1. Outer Layer: Legitimate HTTPS sessions targeting serverless platforms like Cloudflare Workers and Heroku, protected by valid certificates
2. Middle Layer: Connection upgrades to WebSocket with secondary TLS providing static key authentication
3. Inner Layer: Implementation of the HashiCorp Yamux library to multiplex command and control activities, including tunneling operations and data exfiltration

This multi-layered approach ensures that even if external HTTPS traffic is intercepted, the primary control channel remains encrypted and undetectable through standard security monitoring.

Infrastructure Exposure and Detection Opportunities

Despite the sophistication, researchers have documented occasional infrastructure leaks during maintenance operations, revealing VPS addresses hosted on Vultr among other infrastructure elements.

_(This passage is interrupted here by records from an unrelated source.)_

(** The loop over the candidates of a tile. *)
Fixpoint forward_tile (candidates : list (ScoredPeer SocketAddr)) (tileset_id : string) (tile_id : Z)
    : SM St TilesetError (option TileData * TileSource) :=
  match candidates with
  | [] => load_local_tile_with_source tileset_id tile_id
  | peer :: candidates =>
      if is_self self_node_id (sp_peer peer) then load_local_tile_with_source tileset_id tile_id else
      result ← sm_attempt (load_tile_from_peer (sp_peer peer) tileset_id tile_id);
      match result with
      | inr (Some (tile, peer_source)) =>
          let source := match peer_source with ItsCache => PeerCache | ItsBackend => PeerBackendSource end in
          mret (Some tile, source)
      | inl TeMiss => _ ← cache_tile_miss tileset_id tile_id; mret (None, PeerMiss)
      | inr None => forward_tile candidates tileset_id tile_id
      | inl error =>
          if te_is_retryable error then forward_tile candidates tileset_id tile_id else lift (Err error)
      end
  end.

Definition rs_route_tile (tileset_id : string) (tile_id : Z) : SM St TilesetError (option TileData * TileSource) :=
  cached ← load_cached_tile tileset_id tile_id;
  match cached with
  | LookupFound tile => mret (Some tile, SelfTileCache)
  | LookupNotFound => mret (None, NegativeCache)
  | LookupNone =>
      candidates ← pb_route_tile xxhash64 router tileset_id tile_id;
      if local_first self_node_id candidates then load_local_tile_with_source tileset_id tile_id
      else forward_tile candidates tileset_id tile_id
  end.

(** ** Tileset information *)

Definition read_tileset_info (tileset_id : string) : SM St TilesetError (option (Header * M)) :=
  header ← tileset_result (pmtiles_header tileset_id);
  match header with
  | None => mret None
  | Some header =>
      metadata ← tileset_result (pmtiles_metadata tileset_id);
      match metadata with None => mret None | Some metadata => mret (Some (header, metadata)) end
  end.
Definition not_modified_response (self : ProvidedResource) : Res HttpError HttpResponse :=
  headers ← apply_cache_metadata self [];
  Ok {| hr_status := NOT_MODIFIED; hr_headers := headers; hr_body := [] |}.
Definition public_response (self : ProvidedResource) (request : list (string * string)) (body : bytes)
    (content_type : string) : Res HttpError HttpResponse :=
  if Validators_not_modified (pv_validators self) request then not_modified_response self else
  let response := bytes_response body content_type None in
  headers ← apply_public_headers self (hr_headers response);
  Ok {| hr_status := hr_status response; hr_headers := headers; hr_body := hr_body response |}.
Definition internal_response (self : ProvidedResource) (content_type : string) : Res HttpError HttpResponse :=
  let response := bytes_response (pv_bytes self) content_type None in
  headers ← apply_internal_headers self (hr_headers response);
  Ok {| hr_status := hr_status response; hr_headers := headers; hr_body := hr_body response |}.

Definition internal_provider_fetch_error (error : HttpError) : Res HttpError HttpResponse :=
  let mark marker :=
    let response := error_into_response error in
    Ok {| hr_status := hr_status response;
          hr_headers := header_insert PROVIDER_NEGATIVE_HEADER (negative_as_str marker) (hr_headers response);
          hr_body := hr_body response |} in
  if error.1 =? NOT_FOUND then mark NegNotFound
  else if error.1 =? GONE then mark NegGone
  else Err error.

Command and control servers utilize:

• Dynamic DNS services like “nip[.]io”
• Exploited vulnerabilities in certificate transparency systems
• Domains such as “ms-azure[.]azdatastore[.]work[.]ve” using Cloudflare substrate certificates
• Regular rotation of IP addresses and certificates to maintain operational security

Defensive Recommendations

NVISO security experts recommend implementing multi-layered defensive measures:

• Block known DoH providers in corporate environments
• Implement TLS inspection capable of detecting nested encryption sessions
• Deploy multi-factor authentication across critical systems
• Monitor for anomalous SMB and RDP protocol activities
• Watch for process launches from “CreatedUCEXplorer.exe”
• Maintain vigilance regarding suspicious IP address connections

Strategic Context

The operational patterns exhibited by UNC5221 align with the People’s Republic of China’s industrial espionage initiatives aimed at acquiring technological secrets. As this threat evolves, heightened attention to server environments, cloud infrastructure, and DNS monitoring systems remains essential.

Industry collaboration, threat intelligence sharing, and continuous security monitoring represent the most effective countermeasures against this sophisticated threat actor.